• [What is required] Below are the data; count the lines with the string "turn" in them and give that number only.

• [Material to process]
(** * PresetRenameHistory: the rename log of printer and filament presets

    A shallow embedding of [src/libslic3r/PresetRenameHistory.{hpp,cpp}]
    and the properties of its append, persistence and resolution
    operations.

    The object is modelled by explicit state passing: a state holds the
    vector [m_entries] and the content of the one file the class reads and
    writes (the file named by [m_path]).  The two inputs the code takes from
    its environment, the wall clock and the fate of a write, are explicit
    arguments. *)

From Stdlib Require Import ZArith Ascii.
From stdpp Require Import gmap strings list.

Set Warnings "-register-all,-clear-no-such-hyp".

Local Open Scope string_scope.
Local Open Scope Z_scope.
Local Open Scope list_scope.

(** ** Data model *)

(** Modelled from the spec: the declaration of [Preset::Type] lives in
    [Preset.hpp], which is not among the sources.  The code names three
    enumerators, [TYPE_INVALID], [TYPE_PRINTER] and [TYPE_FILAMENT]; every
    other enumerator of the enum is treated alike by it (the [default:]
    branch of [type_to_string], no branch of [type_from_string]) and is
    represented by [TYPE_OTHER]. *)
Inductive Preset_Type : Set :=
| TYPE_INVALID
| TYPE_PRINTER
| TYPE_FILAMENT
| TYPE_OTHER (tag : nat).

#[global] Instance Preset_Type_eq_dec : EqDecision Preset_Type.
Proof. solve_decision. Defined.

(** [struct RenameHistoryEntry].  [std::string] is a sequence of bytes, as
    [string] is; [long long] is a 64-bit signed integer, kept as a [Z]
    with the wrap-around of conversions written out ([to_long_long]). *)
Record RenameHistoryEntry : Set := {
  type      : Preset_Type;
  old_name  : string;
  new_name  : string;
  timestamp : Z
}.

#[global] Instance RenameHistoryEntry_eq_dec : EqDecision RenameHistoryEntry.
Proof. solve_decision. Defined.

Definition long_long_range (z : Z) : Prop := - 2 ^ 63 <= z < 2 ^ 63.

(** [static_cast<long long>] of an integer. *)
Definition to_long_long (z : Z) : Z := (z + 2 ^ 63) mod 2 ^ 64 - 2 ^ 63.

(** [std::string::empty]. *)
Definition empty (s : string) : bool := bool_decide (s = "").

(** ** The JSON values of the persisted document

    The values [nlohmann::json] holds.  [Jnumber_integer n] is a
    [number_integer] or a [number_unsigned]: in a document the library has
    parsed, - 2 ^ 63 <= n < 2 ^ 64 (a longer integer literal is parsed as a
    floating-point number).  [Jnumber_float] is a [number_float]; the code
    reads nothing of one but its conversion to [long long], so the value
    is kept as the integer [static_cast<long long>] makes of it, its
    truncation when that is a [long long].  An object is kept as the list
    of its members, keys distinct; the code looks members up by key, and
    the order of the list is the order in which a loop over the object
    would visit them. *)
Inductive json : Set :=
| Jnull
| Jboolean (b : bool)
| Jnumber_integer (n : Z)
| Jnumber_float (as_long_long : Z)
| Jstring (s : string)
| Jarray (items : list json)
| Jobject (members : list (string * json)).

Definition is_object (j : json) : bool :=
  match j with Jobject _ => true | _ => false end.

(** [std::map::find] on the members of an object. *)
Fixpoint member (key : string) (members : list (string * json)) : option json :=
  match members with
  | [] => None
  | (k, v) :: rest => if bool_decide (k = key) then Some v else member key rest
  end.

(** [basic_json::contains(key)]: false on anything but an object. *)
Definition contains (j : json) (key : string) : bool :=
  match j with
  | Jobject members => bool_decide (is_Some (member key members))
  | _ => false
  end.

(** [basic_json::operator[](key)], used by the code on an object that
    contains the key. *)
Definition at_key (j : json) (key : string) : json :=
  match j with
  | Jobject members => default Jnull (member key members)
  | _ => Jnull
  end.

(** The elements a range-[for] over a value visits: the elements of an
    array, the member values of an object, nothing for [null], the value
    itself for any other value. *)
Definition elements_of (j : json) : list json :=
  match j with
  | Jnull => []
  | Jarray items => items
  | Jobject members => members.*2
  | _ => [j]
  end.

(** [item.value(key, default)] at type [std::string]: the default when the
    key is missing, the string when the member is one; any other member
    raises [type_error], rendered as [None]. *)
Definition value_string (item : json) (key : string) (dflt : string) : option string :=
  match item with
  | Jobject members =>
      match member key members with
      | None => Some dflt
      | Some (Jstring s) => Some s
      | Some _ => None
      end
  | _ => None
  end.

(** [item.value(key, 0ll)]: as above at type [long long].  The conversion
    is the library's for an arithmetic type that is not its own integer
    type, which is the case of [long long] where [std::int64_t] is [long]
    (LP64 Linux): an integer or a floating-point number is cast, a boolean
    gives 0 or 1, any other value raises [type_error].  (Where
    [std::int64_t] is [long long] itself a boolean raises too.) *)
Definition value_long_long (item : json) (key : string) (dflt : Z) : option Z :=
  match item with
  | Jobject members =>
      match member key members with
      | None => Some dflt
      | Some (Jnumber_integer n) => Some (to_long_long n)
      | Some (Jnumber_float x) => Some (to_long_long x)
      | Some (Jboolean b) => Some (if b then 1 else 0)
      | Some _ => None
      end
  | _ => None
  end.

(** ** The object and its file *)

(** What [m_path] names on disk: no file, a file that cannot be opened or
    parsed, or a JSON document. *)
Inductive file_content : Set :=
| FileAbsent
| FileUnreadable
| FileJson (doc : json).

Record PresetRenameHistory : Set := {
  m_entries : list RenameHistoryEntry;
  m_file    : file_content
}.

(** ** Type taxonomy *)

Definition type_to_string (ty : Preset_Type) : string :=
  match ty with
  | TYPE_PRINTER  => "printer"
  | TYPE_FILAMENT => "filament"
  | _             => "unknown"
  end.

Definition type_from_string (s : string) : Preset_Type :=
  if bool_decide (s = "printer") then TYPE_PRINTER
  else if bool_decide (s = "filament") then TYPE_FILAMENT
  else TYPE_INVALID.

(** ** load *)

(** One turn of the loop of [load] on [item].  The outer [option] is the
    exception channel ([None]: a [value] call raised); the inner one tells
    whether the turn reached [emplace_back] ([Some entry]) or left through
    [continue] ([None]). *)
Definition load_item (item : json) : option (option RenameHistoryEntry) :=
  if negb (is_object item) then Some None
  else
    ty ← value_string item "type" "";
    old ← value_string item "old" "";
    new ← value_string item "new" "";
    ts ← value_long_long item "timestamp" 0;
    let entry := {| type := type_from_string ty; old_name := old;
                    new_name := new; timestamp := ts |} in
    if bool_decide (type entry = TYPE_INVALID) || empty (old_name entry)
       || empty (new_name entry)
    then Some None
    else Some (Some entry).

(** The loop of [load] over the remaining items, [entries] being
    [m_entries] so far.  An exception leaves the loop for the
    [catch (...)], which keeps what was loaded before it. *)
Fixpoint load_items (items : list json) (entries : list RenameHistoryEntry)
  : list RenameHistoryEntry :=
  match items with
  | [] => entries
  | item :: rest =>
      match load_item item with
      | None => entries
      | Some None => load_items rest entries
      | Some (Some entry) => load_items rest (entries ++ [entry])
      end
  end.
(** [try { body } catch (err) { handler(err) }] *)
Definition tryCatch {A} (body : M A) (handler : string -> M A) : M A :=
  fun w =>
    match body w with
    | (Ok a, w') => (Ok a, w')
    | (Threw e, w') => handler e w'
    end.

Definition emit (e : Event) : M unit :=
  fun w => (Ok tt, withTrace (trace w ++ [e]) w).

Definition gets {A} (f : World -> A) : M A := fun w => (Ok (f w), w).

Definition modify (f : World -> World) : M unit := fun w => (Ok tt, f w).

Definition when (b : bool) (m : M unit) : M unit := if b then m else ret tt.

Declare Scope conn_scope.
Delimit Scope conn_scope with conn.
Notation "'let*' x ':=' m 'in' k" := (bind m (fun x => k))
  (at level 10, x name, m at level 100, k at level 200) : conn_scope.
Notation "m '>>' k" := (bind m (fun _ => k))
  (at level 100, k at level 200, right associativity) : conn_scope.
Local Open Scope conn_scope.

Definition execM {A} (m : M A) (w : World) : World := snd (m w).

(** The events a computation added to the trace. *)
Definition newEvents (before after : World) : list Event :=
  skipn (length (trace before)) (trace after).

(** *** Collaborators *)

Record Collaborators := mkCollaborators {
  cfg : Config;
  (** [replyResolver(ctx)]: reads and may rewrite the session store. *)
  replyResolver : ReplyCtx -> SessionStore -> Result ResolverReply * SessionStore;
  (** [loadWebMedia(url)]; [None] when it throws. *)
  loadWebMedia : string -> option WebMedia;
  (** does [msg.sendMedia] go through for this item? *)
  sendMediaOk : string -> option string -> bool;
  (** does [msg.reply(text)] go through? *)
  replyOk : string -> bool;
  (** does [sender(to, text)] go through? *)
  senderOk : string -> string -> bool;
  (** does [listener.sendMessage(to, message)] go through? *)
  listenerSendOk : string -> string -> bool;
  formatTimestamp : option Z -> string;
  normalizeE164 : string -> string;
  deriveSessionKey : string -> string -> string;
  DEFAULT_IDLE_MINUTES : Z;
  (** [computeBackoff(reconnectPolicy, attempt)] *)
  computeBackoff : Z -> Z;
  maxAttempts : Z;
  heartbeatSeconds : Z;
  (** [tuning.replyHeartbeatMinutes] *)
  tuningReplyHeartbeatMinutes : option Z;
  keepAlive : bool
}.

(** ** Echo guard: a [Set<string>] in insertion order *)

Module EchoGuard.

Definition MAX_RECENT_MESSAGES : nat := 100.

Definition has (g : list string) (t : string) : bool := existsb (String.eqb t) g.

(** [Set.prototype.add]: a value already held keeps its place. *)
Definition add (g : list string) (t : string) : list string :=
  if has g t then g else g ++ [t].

• [Response to this task] 2